冬七題


1、ラーメン
 ラーメンが食べたい、キムチラーメン、なんて突然言うからぎょっとした。え、待って、今日子さんそういうキャラだったっけ。 いつも通りの早足でずんずん進む裏通り、バッグの底から髪ゴムが出て来て、用意のよさにまた驚く。 誰の影響? 食券ボタン押しながら訊いたら、ご自由に、って微笑まれた。


2、晴れ着
「んー、着物なぁ」「気に入らない?」「いや? 似合うし、そそられるんだけど」「……」「けど、ある意味鉄壁の邪魔者だよなーと。思って」「どういう意味よ」 「脱がせちまったら戻せないだろ」「見くびらないでよ、これっくらい自分で着られます!」「え、誘ってる?」「ちょ、どこ触ってるの!」


3、寒昴
 突き刺さるみたいな月明かりだ。皓々と冴える下弦の月。吐く息の白ささえ銀色の、真夜中、静寂、満天の星。身を寄せ合った寒昴。カシオペイアの五つ星。じぐざぐ探って、北極星。 揺るぎないはずのポラリスが消えて、これから、何処に行けばいい? 気配を感じて振り向いた、隣にはもう、誰もいない。


4、粉雪
 伸ばされた手は迷いなく今日子に向かった。
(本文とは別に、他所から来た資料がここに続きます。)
(** X17.  Whenever the log file could be opened, [run] returns with it
    closed, whatever the listener did: the deferred [Close] runs on every
    way out. *)
Theorem run_closes_the_log_file :
  forall (Unmarshal : string -> option Value)
         (Marshal : logging.Entry -> string + string)
         (transport : http.Request -> http.Response + string)
         (Parse : string -> url.URL + string)
         (URL_String : url.URL -> string)
         (ListenAndServe : string -> proxy.Server (L := logging.FileLogger) ->
                           proxy.M (L := logging.FileLogger) (option string))
         (env : gmap string string) (old : string) (now : Z),
  exists w,
    (cmd.run Unmarshal Marshal transport Parse URL_String ListenAndServe
       env (Some old) now).2 = Some w
    /\ (closed_sink (proxy.sink w) = true \/ logging.file (proxy.sink w) = None).
Proof.
  intros.
  destruct (run_world Unmarshal Marshal transport Parse URL_String ListenAndServe
              env old now) as (w0 & w' & Hw & Hs).
  exists w'. split; [exact Hw|].
  destruct (logging.file (proxy.sink w')) as [f|] eqn:Ef; [left|now right].
  unfold closed_sink. rewrite Ef.
  rewrite Hs in Ef. exact (Close_closes _ _ Ef).
Qed.
Lemma run_loop_demands mods days self g acc self' g' recs :
  Forall (fun r => _get_daily_demand self (rec_date r) mods
                   = Ok (rec_demand r)) acc ->
  run_loop mods self g days acc = Ok (self', g', recs) ->
  Forall (fun r => _get_daily_demand self (rec_date r) mods
                   = Ok (rec_demand r)) recs.
Proof.
  intros Hacc Hloop.
  assert (Hinv : product_data self' = product_data self /\
                 Forall (fun r => _get_daily_demand self (rec_date r) mods
                                  = Ok (rec_demand r)) recs);
    [|exact (proj2 Hinv)].
  eapply (run_loop_invariant mods
            (fun s rs => product_data s = product_data self /\
                         Forall (fun r => _get_daily_demand self (rec_date r) mods
                                          = Ok (rec_demand r)) rs));
    [ | | exact Hloop]; [|auto].
  intros s0 g0 d0 acc0 s0' g0' r0 [Hpd Ha] Hd.
  destruct (day_step_record _ _ _ _ _ _ _ Hd) as [Hdate Hdem].
  apply day_step_orders in Hd as (_ & _ & _ & _ & _ & _ & _ & Hpd').
  split; [congruence|].
  apply Forall_app_2; [exact Ha|].
  apply Forall_cons; split; [|constructor].
  rewrite Hdate. rewrite <- Hdem.
  apply get_daily_demand_product_data. congruence.
Qed.

(** X1. A run that returns has written one record per calendar day of
    the range, in order and without gaps, the range is not empty, and the
    demand of each record is the one looked up for its date (the override
    when there is one, the forecast otherwise). *)
Theorem run_timeline_days :
  forall self g start_date end_date mods hr fs out self' g',
    run self g start_date end_date mods hr fs = Ok (out, self', g') ->
    map rec_date (timeline out) = date_range start_date end_date /\
    start_date <= end_date /\
    length (timeline out) = Z.to_nat (end_date - start_date + 1) /\
    (forall i r, timeline out !! i = Some r ->
                 rec_date r = start_date + Z.of_nat i) /\
    Forall (fun r => _get_daily_demand self (rec_date r) mods
                     = Ok (rec_demand r)) (timeline out).
Proof.
  intros self g start_date end_date mods hr fs out self' g' Hrun.
  pose proof (run_Ok_data _ _ _ _ _ _ _ _ _ _ Hrun) as (_ & _ & _ & Hne).
  apply run_Ok in Hrun as (self0 & Henter & Hloop & _).
  destruct (run_loop_records _ _ _ _ _ _ _ _ Hloop) as (new & Hnew & Hdates).
  simpl in Hnew. subst new.
  split; [exact Hdates|].
  split; [now apply date_range_nonempty|].
  split; [rewrite <- date_range_length, <- Hdates; now rewrite length_map|].
  split.
  - intros i r Hi. apply (date_range_lookup start_date end_date).
    rewrite <- Hdates, list_lookup_fmap, Hi. reflexivity.
  - pose proof (run_loop_demands _ _ _ _ _ _ _ _ (Forall_nil_2 _) Hloop) as Hd.
    eapply Forall_impl; [exact Hd|]. intros r Hr. simpl in Hr.
    rewrite <- Hr. apply get_daily_demand_product_data.
    symmetry. exact (enters_product_data _ _ _ _ _ _ Henter).
Qed.

Lemma run_timeline_days_witness :
  exists out self' g',
    run (Sample.simulator (9 # 10)) Sample.low_draws
        739342 739360 None None None = Ok (out, self', g') /\
    map rec_date (timeline out) = date_range 739342 739360 /\
    length (timeline out) = 19%nat.
Proof.
  destruct (run (Sample.simulator (9 # 10)) Sample.low_draws
                739342 739360 None None None)
    as [[[out self'] g']|e] eqn:Heq.
  - exists out, self', g'. split; [reflexivity|].
    destruct (run_timeline_days (Sample.simulator (9 # 10)) Sample.low_draws
                739342 739360 None None None out self' g' Heq)
      as (Hdates & _ & Hlen & _).
    split; [exact Hdates | exact Hlen].
  - vm_compute in Heq. discriminate.
Defined.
氷点下の気温に手袋もない、剥き出しの感触、指先の体温。 小さな子どもを慈しむみたいに、泣いている誰かを慰めようとするみたいに、やけに生真面目な顔で頭を撫でてくる。 雪積もってんぞ、と彼が呟いてやっと、待ち合わせ時刻を過ぎていることに気が付いた。


5、指先
 寒がりなのは知ってたけど、冷え性だってのは初めて知った。通話ボタンひとつ押せないレベルの凍え方ってどんなだよ、興味本位で握ったら、ひやり、ぎくりと心臓が跳ねた。 あー、だって、知らなかった。こんなに小さい手のひらだなんて。強く握ったら壊れそうだな、とか、思ったら余計に力が入った。


6、ダイヤモンドダスト
 ダイヤモンド・ダスト、きらきら光の粒。冷たすぎて涙が出る。さっむ!なんて言いながら彼は嬉しそうだから、言いかけた不満も一応呑み込む。 「Priceless」「何が」「こんな時間に一緒にいる、コト」 なんか、夜明けのコーヒー的な? ふざけた台詞に眉を寄せたら、彼は余計に嬉しげに笑った。


7、鍋物
 ぴしっ。カルタの札を取るように、今日子さんが加賀の手を引っ叩く。「何度言ったら分かるの! 椎茸を勝手に取り出さない!」 「きょーこさんこそ、俺がキノコ苦手だって、何度言ったら分かんの!?」「知りません!」「知ってるクセに!」確か去年もやってたな、コレ。ああ、仲好きことは美しき哉。